Le había sorprendido mucho la historia de Sonzogno y no sé por qué.

—¡Qué horror! —exclamé—. Es un monstruo y tú querrías parecerte a un monstruo.

—Naturalmente, no es que quiera ser en todo como Sonzogno —explicó con calma—, he nombrado a Sonzogno para que veas claro mi pensamiento... pero de todas maneras, Sonzogno ha sido hecho para vivir en este mundo y yo no.

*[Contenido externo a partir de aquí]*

(** The types: the passes of a later table *)
Lemma table_types_next (tablename : string)
    (head pairs : obj (obj FieldDef)) (q m : obj FieldDef) :
  In tablename tables ->
  NoDup (map fst head ++ ["Query"; "Mutation"] ++ map fst pairs
         ++ names tablename) ->
  table_types tablename (head ++ [("Query", q); ("Mutation", m)] ++ pairs)
  = head
    ++ [("Query", set_all (query_entries tablename) q);
        ("Mutation", set_all [mutation_entry tablename] m)]
    ++ pairs ++ table_entries tablename.
Proof.
  intros Ht Hnd.
  set (L := head ++ [("Query", q); ("Mutation", m)] ++ pairs).
  assert (HK : map fst L
               = map fst head ++ ["Query"; "Mutation"] ++ map fst pairs).
  { unfold L. now rewrite !map_app. }
  assert (Hnd' : NoDup (map fst L ++ names tablename)).
  { rewrite HK. rewrite <- !app_assoc. exact Hnd. }
  assert (Hc : ~ In (camel tablename) (map fst L)).
  { exact (proj1 (NoDup_middle _ _ _ Hnd')). }
  assert (Hp : ~ In (page_name tablename)
                 (map fst (L ++ [(camel tablename,
                                  expected_fields tablename)]))).
  { rewrite map_app. cbn [map fst].
    assert (H : NoDup ((map fst L ++ [camel tablename])
                       ++ page_name tablename :: []))
      by (rewrite <- app_assoc; exact Hnd').
    exact (proj1 (NoDup_middle _ _ _ H)). }
  assert (HQ : ~ In "Query" (map fst head)).
  { exact (proj1 (NoDup_middle _ _ _ Hnd)). }
  assert (HM : ~ In "Mutation" (map fst head)).
  { assert (H : NoDup ((map fst head ++ ["Query"])
                       ++ "Mutation" :: map fst pairs ++ names tablename))
      by (rewrite <- app_assoc; exact Hnd).
    intros Hin. apply (proj1 (NoDup_middle _ _ _ H)).
    apply in_or_app. now left. }
  unfold Compiler.table_types.
  rewrite <- (app_nil_r L) at 1.
  rewrite (ensure_key_app_r (camel tablename)) by assumption.
  rewrite (set_fields_app_r (camel tablename)) by assumption.
  change (ensure_key (camel tablename) [])
    with [(camel tablename, @nil (string * FieldDef))].
  rewrite (new_type_fields tablename Ht).
  rewrite (set_fresh _ _ _ Hp).
  unfold L. rewrite <- !app_assoc. cbn [app].
  rewrite (ensure_key_app_r "Query") by assumption.
  rewrite (set_fields_app_r "Query") by assumption.
  match goal with
  | |- context [set_fields "Query" ?kvs (ensure_key "Query" ?o)] =>
      change (ensure_key "Query" o) with o;
      rewrite (set_fields_present "Query" kvs o q) by reflexivity
  end.
  cbn [set String.eqb Ascii.eqb Bool.eqb].
  rewrite (ensure_key_app_r "Mutation") by assumption.
  rewrite (set_fields_app_r "Mutation") by assumption.
  match goal with
  | |- context [set_fields "Mutation" ?kvs (ensure_key "Mutation" ?o)] =>
      change (ensure_key "Mutation" o) with o;
      rewrite (set_fields_present "Mutation" kvs o m) by reflexivity
  end.
  cbn [set String.eqb Ascii.eqb Bool.eqb].
  reflexivity.
Qed.

Lemma fold_table_types (rest : list string) :
  forall (head pairs : obj (obj FieldDef)) (q m : obj FieldDef),
    incl rest tables ->
    NoDup (map fst head ++ ["Query"; "Mutation"] ++ map fst pairs
           ++ flat_map names rest) ->
    fold_left (fun tys x => table_types x tys) rest
      (head ++ [("Query", q); ("Mutation", m)] ++ pairs)
    = head
      ++ [("Query", set_all (flat_map query_entries rest) q);
          ("Mutation", set_all (map mutation_entry rest) m)]
      ++ pairs ++ flat_map table_entries rest.
Proof.
  induction rest as [|x rest IH]; intros head pairs q m Hincl Hnd.
  - cbn [fold_left flat_map map]. now rewrite app_nil_r.
  - cbn [fold_left]. rewrite table_types_next.
    + rewrite IH.
      * cbn [flat_map map]. rewrite !set_all_app, <- !app_assoc.
        reflexivity.
      * intros y Hy. apply Hincl. now right.
      * rewrite map_app. cbn [flat_map] in Hnd.
        change (map fst (table_entries x)) with (names x).
        rewrite <- ?app_assoc. rewrite <- ?app_assoc in Hnd. exact Hnd.
    + apply Hincl. now left.
    + cbn [flat_map] in Hnd.
      assert (H : NoDup ((map fst head ++ ["Query"; "Mutation"]
                          ++ map fst pairs ++ names x)
                         ++ flat_map names rest))
        by (rewrite <- ?app_assoc; rewrite <- ?app_assoc in Hnd; exact Hnd).
      exact (NoDup_app_remove_r _ _ H).
Qed.

End WithDriver.
End AsyncContent.

Section AwaitedOrderProperties.
Import JsString ObjectFacts ParserFacts Compiler QueueFacts SegmentFacts.
Import AwaitFacts PassFacts AsyncFacts AsyncContent.
Variable toCamelCase : string -> string.
Variable dbSchema : DbSchema.
Variable dbDriver : Driver.

(** X29: async_buildSchema, the build that awaits every pass, gives the
    types and the inputs of the build that does not, in another order.
    On the empty schema, when the schema describes every enumerated
    column, none of them named [__proto__], and the generated names do
    not collide, it ends without an
    exception and leaves the type and the page type of the first table,
    then Query and Mutation, then the type and the page type of every
    other table, in table order; the fields of every type, and the
    inputs, are those of the other build: one input per table, in table
    order. *)
Theorem async_buildSchema_awaited_order :
  columns_described dbSchema dbDriver ->
  names_distinct toCamelCase dbSchema dbDriver ->
  async_buildSchema toCamelCase dbSchema dbDriver empty_schema =
    (mkSchema (awaited_types toCamelCase dbSchema dbDriver)
       (expected_inputs toCamelCase dbSchema dbDriver), None) /\
  Permutation (awaited_types toCamelCase dbSchema dbDriver)
    (types (built toCamelCase dbSchema dbDriver)) /\
  expected_inputs toCamelCase dbSchema dbDriver
    = inputs (built toCamelCase dbSchema dbDriver).
Proof.
  intros Hd Hn.
  assert (B : built toCamelCase dbSchema dbDriver
              = expected_schema toCamelCase dbSchema dbDriver).
  { unfold built. now rewrite LayerFacts.settle_expected. }
  rewrite B. unfold expected_schema at 1 2. cbn [types inputs].
  split; [|split; [|reflexivity]].
  - rewrite async_buildSchema_eq by exact Hd.
    cbn [types inputs empty_schema]. f_equal. f_equal.
    + pose proof (LayerFacts.type_keys_distinct toCamelCase dbSchema dbDriver
                    Hn) as Hk.
      pose proof (LayerFacts.query_fields_eq toCamelCase dbSchema dbDriver Hn)
        as HQ.
      pose proof (LayerFacts.mutation_fields_eq toCamelCase dbSchema dbDriver
                    Hn) as HM.
      unfold awaited_types, query_fields, mutation_fields in *.
      unfold special_keys in Hk.
      remember (tables dbSchema) as l eqn:E.
      assert (Hincl : incl l (tables dbSchema))
        by (rewrite <- E; apply incl_refl).
      clear E. destruct l as [|x rest]; [reflexivity|].
      cbn [fold_left].
      assert (Hperm :
        Permutation
          (map toCamelCase (x :: rest) ++ ["Query"; "Mutation"]
           ++ map (fun x => (toCamelCase x ++ "Page")%string) (x :: rest))
          ([toCamelCase x; (toCamelCase x ++ "Page")%string]
           ++ ["Query"; "Mutation"]
           ++ flat_map (fun x => [toCamelCase x;
                                  (toCamelCase x ++ "Page")%string]) rest)).
      { cbn [map app]. apply perm_skip.
        etransitivity;
          [|apply perm_skip; apply perm_skip; apply perm_skip;
            symmetry; apply flat_pairs_perm].
        etransitivity; [symmetry; apply Permutation_middle|].
        etransitivity;
          [apply perm_skip; symmetry; apply Permutation_middle|].
        etransitivity;
          [apply perm_skip; apply perm_skip; symmetry;
           apply Permutation_middle|].
        etransitivity; [apply perm_skip; apply perm_swap|].
        apply perm_swap. }
      pose proof (Permutation_NoDup Hperm Hk) as Hnd.
      rewrite (table_types_first toCamelCase dbSchema dbDriver Hn x).
      * pose proof (fold_table_types toCamelCase dbSchema dbDriver Hn rest
                      (table_entries toCamelCase dbSchema dbDriver x) []
                      (set_all (query_entries toCamelCase x) [])
                      (set_all [mutation_entry toCamelCase x] [])
                      (fun y Hy => Hincl y (or_intror Hy))) as E.
        cbn [app map fst] in E. rewrite (E Hnd). clear E.
        rewrite <- HQ, <- HM. cbn [flat_map map app].
        rewrite !set_all_app. reflexivity.
      * apply Hincl. now left.
      * assert (H : NoDup (([toCamelCase x; (toCamelCase x ++ "Page")%string]
                            ++ ["Query"; "Mutation"])
                           ++ flat_map (fun x =>
                                [toCamelCase x;
                                 (toCamelCase x ++ "Page")%string]) rest))
          by (rewrite <- app_assoc; exact Hnd).
        exact (NoDup_app_remove_r _ _ H).
    + rewrite (fold_table_inputs toCamelCase dbSchema dbDriver Hn).
      * reflexivity.
      * apply incl_refl.
      * exact (LayerFacts.input_names_distinct toCamelCase dbSchema dbDriver
                 Hn).
  - unfold awaited_types, expected_types, table_entries.
    destruct (tables dbSchema) as [|x rest]; [constructor|].
    cbn [zone map app flat_map]. apply perm_skip.
    etransitivity;
      [apply perm_skip; apply perm_skip; apply perm_skip;
       apply (flat_pairs_perm
                (fun x => (toCamelCase x,
                           expected_fields toCamelCase dbSchema dbDriver x))
                (page_entry toCamelCase))|].
    etransitivity; [apply perm_swap|].
    etransitivity; [apply perm_skip; apply perm_swap|].
    symmetry.
    etransitivity; [symmetry; apply Permutation_middle|]. apply perm_skip.
    etransitivity; [symmetry; apply Permutation_middle|]. apply perm_skip.
    symmetry. apply Permutation_middle.
Qed.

—¿Y quieres saber qué hubiera querido ser yo? —dije.

—Vamos a ver.

—Hubiera querido ser —dije lentamente saboreando las palabras, en cada una de las cuales me parecía encerrarse un sueño largo tiempo acariciado por mí— precisamente lo que eres tú y tanto te disgusta ser... Hubiera querido nacer en una familia rica como la tuya, que me hubiera dado una buena educación... Hubiera querido tener una casa bella y limpia como la tuya con buenos maestros, como tú los tuviste, y nurses extranjeras... Me hubiera gustado pasar el verano en la playa o en la montaña, y tener buenos vestidos y ser invitada y recibir a mis amistades... Y por último me hubiera gustado casarme con algún hombre que me amara, un hombre excelente que trabajara y tuviera dinero... y hubiera deseado vivir con ese nombre y tener hijos.